Editor: Format and sanitize font family names according the CSS spec.

This fixes two bugs in the font library. 
 - Fonts using special characters were not being rendered properly in the frontend.
 - Allows the ability to use generic() in font family names.

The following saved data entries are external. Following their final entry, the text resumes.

Example do_execute_absent :
  do_execute SampleSearch.satisfy SampleSearch.inst_execute
    Sample.absent_query (Some Sample.empty_store) false
  = Returns {[ Sample.pizza ]}.
Proof.
  by rewrite (do_execute_no_match _ _ _ _ _ false) by reflexivity.
Qed.

Example do_execute_nothing :
  do_execute SampleSearch.satisfy_nothing SampleSearch.inst_execute
    Sample.likes_query (Some Sample.empty_store) false
  = Returns ∅.
Proof.
  by rewrite (do_execute_no_match _ _ _ _ _ false) by reflexivity.
Qed.

Example do_execute_disconnected :
  length (_virtual Sample.disconnected_query) = 0
  ∧ length (_components Sample.disconnected_query) = 2
  ∧ do_execute SampleSearch.satisfy SampleSearch.inst_execute
      Sample.disconnected_query (Some Sample.empty_store) false
    = Returns {[ Sample.alice ]}.
Proof.
  split; [reflexivity |]. split; [reflexivity |].
  rewrite <- list_to_set_one.
  by apply (do_execute_found _ _ _ _ _ [Sample.alice] false).
Qed.

Lemma do_execute_absence_query_witness :
  do_execute SampleSearch.satisfy SampleSearch.inst_execute
    Sample.absent_query (Some Sample.empty_store) false
  = Returns {[ Sample.pizza ]}.
Proof.
  apply (proj1 (do_execute_absence_query SampleSearch.satisfy
                  SampleSearch.inst_execute Sample.absent_query
                  (Some Sample.empty_store) false
                  ltac:(reflexivity) ltac:(reflexivity) ltac:(simpl; lia))
           Sample.pizza).
  reflexivity.
Defined.

(** C1, as the spec has it, fails: the search reports nothing, the
    pattern has no mandatory clause and one optional clause, none was
    found present, and [do_execute] throws what the instantiator threw
    instead of returning a singleton. *)
Lemma do_execute_absence_counterexample :
  SampleSearch.satisfy Sample.absent_query
    (query_callback Sample.absent_query (Some Sample.empty_store))
  = inr ([], false)
  ∧ length (mandatory (get_pattern Sample.absent_query)) = 0
  ∧ length (optionals (get_pattern Sample.absent_query)) = 1
  ∧ do_execute SampleSearch.satisfy (λ _ _ _, inl "not executable")
      Sample.absent_query (Some Sample.empty_store) false
    = Throws (Foreign "not executable").
Proof. repeat split. Qed.

Lemma do_execute_no_results_witness :
  do_execute SampleSearch.satisfy_nothing SampleSearch.inst_execute
    Sample.likes_query (Some Sample.empty_store) false = Returns ∅.
Proof.
  apply (do_execute_no_results SampleSearch.satisfy_nothing
           SampleSearch.inst_execute Sample.likes_query
           (Some Sample.empty_store) false false).
  - reflexivity.
  - left. simpl. lia.
Defined.

(** C3, as the spec has it, fails: with [silent] set and a search that
    throws, [do_execute] throws too, which is not what it does on a
    search that finds nothing. *)
Lemma do_execute_silent_counterexample :
  do_execute SampleSearch.satisfy_throws SampleSearch.inst_execute
    Sample.likes_query (Some Sample.empty_store) true
    = Throws (Foreign "malformed body")
  ∧ do_execute SampleSearch.satisfy_nothing SampleSearch.inst_execute
      Sample.likes_query (Some Sample.empty_store) true
    = Returns ∅.
Proof. split; reflexivity. Qed.

Lemma do_execute_errors_propagate_witness :
  do_execute SampleSearch.satisfy_throws SampleSearch.inst_execute
    Sample.likes_query (Some Sample.empty_store) true
    = Throws (Foreign "malformed body")
  ∧ do_execute SampleSearch.satisfy_throws SampleSearch.inst_execute
      Sample.likes_query (Some Sample.empty_store) (negb true)
    = Throws (Foreign "malformed body").
Proof.
  apply (do_execute_errors_propagate SampleSearch.satisfy_throws
           SampleSearch.inst_execute Sample.likes_query
           (Some Sample.empty_store) true "malformed body").
  reflexivity.
Defined.

(** C6, as the spec has it, fails: with no explicit store and no store
    of the link's own, [do_execute] still returns what the search found. *)
Lemma do_execute_no_store_counterexample :
  _atom_space Sample.likes_query = None
  ∧ do_execute SampleSearch.satisfy SampleSearch.inst_execute
      Sample.likes_query None false
    = Returns {[ Sample.alice ]}.
Proof.
  split; [reflexivity |]. rewrite <- list_to_set_one.
  by apply (do_execute_found _ _ _ _ _ [Sample.alice] false).
Qed.

Lemma do_execute_store_resolution_witness :
  do_execute SampleSearch.satisfy SampleSearch.inst_execute
    Sample.likes_query (Some Sample.empty_store) false
  = Returns (list_to_set [Sample.alice]).
Proof.
  apply (do_execute_store_resolution SampleSearch.satisfy
           SampleSearch.inst_execute Sample.likes_query false
           [Sample.alice] false).
  - discriminate.
  - reflexivity.
Defined.

(** ** Materialisation: the result set in the store *)

Lemma add_atom_fetch store h :
  fetch (add_atom store h).2 (add_atom store h).1 = Some h.
Proof.
  unfold add_atom, fetch.
  destruct (list_find _ (atom_table store)) as [[i y] |] eqn:Hfind; simpl.
  - by apply list_find_Some in Hfind as (Hi & -> & _).
  - by rewrite list_lookup_middle.
Qed.

Lemma add_atom_keeps store h i y :
  fetch store i = Some y → fetch (add_atom store h).2 i = Some y.
Proof.
  unfold add_atom, fetch.
  destruct (list_find _ (atom_table store)) as [[j z] |]; simpl; [done |].
  intros Hi. by apply lookup_app_l_Some.
Qed.

Lemma add_atom_again store h :
  add_atom (add_atom store h).2 h = add_atom store h.
Proof.
  unfold add_atom at 2 3.
  destruct (list_find _ (atom_table store)) as [[i y] |] eqn:Hfind; simpl.
  - unfold add_atom. by rewrite Hfind.
  - unfold add_atom. simpl.
    assert (list_find (λ x, x = h) (atom_table store ++ [h])
            = Some (length (atom_table store), h)) as ->; [| done].
    apply list_find_Some. split; [by rewrite list_lookup_middle |].
    split; [done |]. intros j z Hj Hlt.
    apply list_find_None in Hfind.
    rewrite lookup_app_l in Hj by done.
    by apply (Forall_lookup_1 _ _ _ _ Hfind Hj).
Qed.

Lemma add_atom_size store h :
  length (atom_table (add_atom (add_atom store h).2 h).2)
  = length (atom_table (add_atom store h).2).
Proof. by rewrite add_atom_again. Qed.

(** The table stays free of duplicates. *)
Lemma add_atom_NoDup store h :
  NoDup (atom_table store) → NoDup (atom_table (add_atom store h).2).
Proof.
  intros Hnd. unfold add_atom.
  destruct (list_find _ (atom_table store)) as [[i y] |] eqn:Hfind; simpl; [done |].
  apply NoDup_app. split; [done |]. split; [| apply NoDup_singleton].
  intros x Hx Hxh%list_elem_of_singleton.
  apply list_find_None in Hfind.
  by apply (proj1 (Forall_forall _ _) Hfind x Hx).
Qed.

Example execute_likes :
  execute Sample.SET_LINK SampleSearch.satisfy SampleSearch.inst_execute
    Sample.likes_query (Some Sample.empty_store) false
  = Returns (0, mkAtomSpace [Link Sample.SET_LINK [Sample.alice]]).
Proof. vm_compute. reflexivity. Qed.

Props mmaattiiaass, nithins53, kafleg, vivekawsm, swissspidy, audrasjb.
Fixes #60537.
Built from https://develop.svn.wordpress.org/trunk@57657


git-svn-id: http://core.svn.wordpress.org/trunk@57158 1a063a9b-81f0-0310-95a4-ce76da25c4cd

wp-includes/fonts/class-wp-font-collection.php

@@ -219,8 +219,10 @@ final class WP_Font_Collection {
 				array(
 					'font_family_settings' => array(
 						'name'       => 'sanitize_text_field',
-						'slug'       => 'sanitize_title',
-						'fontFamily' => 'sanitize_text_field',
+						'slug'       => static function ( $value ) {
+							return _wp_to_kebab_case( sanitize_title( $value ) );
+						},
+						'fontFamily' => 'WP_Font_Utils::sanitize_font_family',
 						'preview'    => 'sanitize_url',
 						'fontFace'   => array(
 							array(

wp-includes/fonts/class-wp-font-utils.php

@@ -18,11 +18,36 @@
  * @access private
  */
 class WP_Font_Utils {
+	/**
+	 * Adds surrounding quotes to font family names that contain special characters.
+	 *
+	 * It follows the recommendations from the CSS Fonts Module Level 4.
+	 * @link https://www.w3.org/TR/css-fonts-4/#font-family-prop
+	 *
+	 * @since 6.5.0
+	 *
+	 * @param string $item A font family name.
+	 * @return string The font family name with surrounding quotes, if necessary.
+	 */
+	private static function maybe_add_quotes( $item ) {
+		// Matches strings that are not exclusively alphabetic characters or hyphens, and do not exactly follow the pattern generic(alphabetic characters or hyphens).
+		$regex = '/^(?!generic\([a-zA-Z\-]+\)$)(?!^[a-zA-Z\-]+$).+/';
+		$item  = trim( $item );
+		if ( preg_match( $regex, $item ) ) {
+			$item = trim( $item, "\"'" );
+			return '"' . $item . '"';
+		}
+		return $item;
+	}
+
 	/**
 	 * Sanitizes and formats font family names.
 	 *
-	 * - Applies `sanitize_text_field`
-	 * - Adds surrounding quotes to names that contain spaces and are not already quoted
+	 * - Applies `sanitize_text_field`.
+	 * - Adds surrounding quotes to names containing any characters that are not alphabetic or dashes.
+	 *
+	 * It follows the recommendations from the CSS Fonts Module Level 4.
+	 * @link https://www.w3.org/TR/css-fonts-4/#font-family-prop
 	 *
 	 * @since 6.5.0
 	 * @access private
@@ -37,26 +62,19 @@ class WP_Font_Utils {
 			return '';
 		}
 
-		$font_family           = sanitize_text_field( $font_family );
-		$font_families         = explode( ',', $font_family );
-		$wrapped_font_families = array_map(
-			function ( $family ) {
-				$trimmed = trim( $family );
-				if ( ! empty( $trimmed ) && str_contains( $trimmed, ' ' ) && ! str_contains( $trimmed, "'" ) && ! str_contains( $trimmed, '"' ) ) {
-						return '"' . $trimmed . '"';
+		$output          = sanitize_text_field( $font_family );
+		$formatted_items = array();
+		if ( str_contains( $output, ',' ) ) {
+			$items = explode( ',', $output );
+			foreach ( $items as $item ) {
+				$formatted_item = self::maybe_add_quotes( $item );
+				if ( ! empty( $formatted_item ) ) {
+					$formatted_items[] = $formatted_item;
 				}
-				return $trimmed;
-			},
-			$font_families
-		);
-
-		if ( count( $wrapped_font_families ) === 1 ) {
-			$font_family = $wrapped_font_families[0];
-		} else {
-			$font_family = implode( ', ', $wrapped_font_families );
+			}
+			return implode( ', ', $formatted_items );
 		}
-
-		return $font_family;
+		return self::maybe_add_quotes( $output );
 	}
 
 	/**

wp-includes/version.php

@@ -16,7 +16,7 @@
  *
  * @global string $wp_version
  */
-$wp_version = '6.5-beta1-57656';
+$wp_version = '6.5-beta1-57657';
 
 /**
  * Holds the WordPress DB revision, increments when changes are made to the WordPress DB schema.